Along with other associations, the CSI also demands a basic alignment from Brussels. “The express inclusion of flowers among the plant parts authorized for use. Treating open field and greenhouse cultivation equally. Maintaining the full legality of industrial uses such as seeds and fibers. And unifying police controls through a single ministerial decree, because today’s practices vary a lot and create uncertainty and pressure on farms.”
© Azienda Agricola Vamperti
Stories from the field
Two entrepreneurs who built their businesses legally now face confiscations caused by changes to the hemp ban.
In Rome, Noemi closed her shop at the beginning of November. He is 34 years old, with a degree in archaeology. For years he worked paid shifts at restaurants to cover expenses. In 2017, he and a flatmate invested what little they had to enter the hemp market. They opened a small shop selling Carmagnola and Futura 75, two of the varieties allowed for cultivation. Over the years, that store became a reference in a difficult neighborhood without a real meeting place. They refused to expand the franchise of foreign chains and focused on a single local store. A few days of legal confusion erased all that.
In Sardinia, the agricultural company Orti Castello seized more than 8,000 plants at the end of October 2025. The intervention report lists 2,467 items, even counting already cut stems mislabeled as sprouts. Each plant was grown from certified seed and was low in THC. Now the company is waiting to release its crop. For Massimiliano Quai and his colleagues, the shock is not limited to the lost inventory. The farm has already had thefts in the field despite the presence of guards.

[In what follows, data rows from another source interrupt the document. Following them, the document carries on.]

(* ===== verification/Broker.v ===== *)
(** * The message broker: [src/rabbit_config.py] and the names it binds

    The exchanges, queues and bindings that [setup] declares, and what RabbitMQ
    then does with a message: a fanout exchange passes it to all its bindings, a
    topic exchange to those whose binding key matches the routing key word by
    word, an asterisk for one word and a hash for any number of words. *)
From S2P Require Import Prelude PyStr PyJson Url Auth Messaging.
Open Scope string_scope.
Open Scope nat_scope.
Open Scope list_scope.

(** ** Topic matching *)

(** A word list against a pattern; the fuel is the length of both. *)
Fixpoint words_match (fuel : nat) (pat key : list string) : bool :=
  match fuel with
  | 0 => false
  | S fuel' =>
      match pat, key with
      | [], [] => true
      | [], _ :: _ => false
      | p :: pat', _ =>
          if bool_decide (p = "#") then
            words_match fuel' pat' key
            || match key with [] => false | _ :: key' => words_match fuel' pat key' end
          else match key with
               | [] => false
               | k :: key' => (bool_decide (p = "*") || bool_decide (p = k))
                              && words_match fuel' pat' key'
               end
      end
  end.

All this within a company that has grown continuously since 2018, through biological methods and consistent demand.
Massimiliano repeats the same idea. “Our best year has always been the next,” he says. “The store moves about 500 euros a day. Tea and honey sell fast. Only since the beginning of 2025, purchases have reached 62,910 euros. In all these years, we have had 6 months of flat or negative results. Everything else has been a constant upward movement. The plan is simple. Stay in Sardinia and consolidate. We only have to be open once, we have chosen a second site abroad. In Italy, in 2018, the political climate seemed favorable.”
MPG Consulting research places these stories within two possible futures. “According to the current model, the diverse ecosystem of shops, e-commerce platforms and tobacco shops keeps the market close to 1,960 million euros. Employment remains high, the supply chain remains diverse. The alternative is a state monopoly controlled by tobacco shops, with a tax burden of 56.5. In this scenario, the market would have a direct and indirect impact of more than 144,000 million euros. evaporate, and employment would fall to around 6,000 workers.”
However, demand grows. “The lack of commercial communication is not slowing down the market. Many are choosing hemp flowers as a substitute for tobacco rather than a substitute. It becomes part of the process of moving away from one of the most harmful and addictive substances available.”
A bunch of growers
MPG Consulting also maps the crop side. Small growers sell everything directly. Medium producers divided between retail and wholesale. Large growers rely on standardized varieties and volumes. Medium plants are the innovative key of the whole chain. They test varieties, refine phenotypes and drive the system forward. They are also the weakest link if a monopoly model becomes a reality, unlike large growers who can operate in a rigid centralized environment. “The Italian hemp sector grows anyway. The question hanging in the air is not whether it can grow, but whether the rules will ever grow with it.”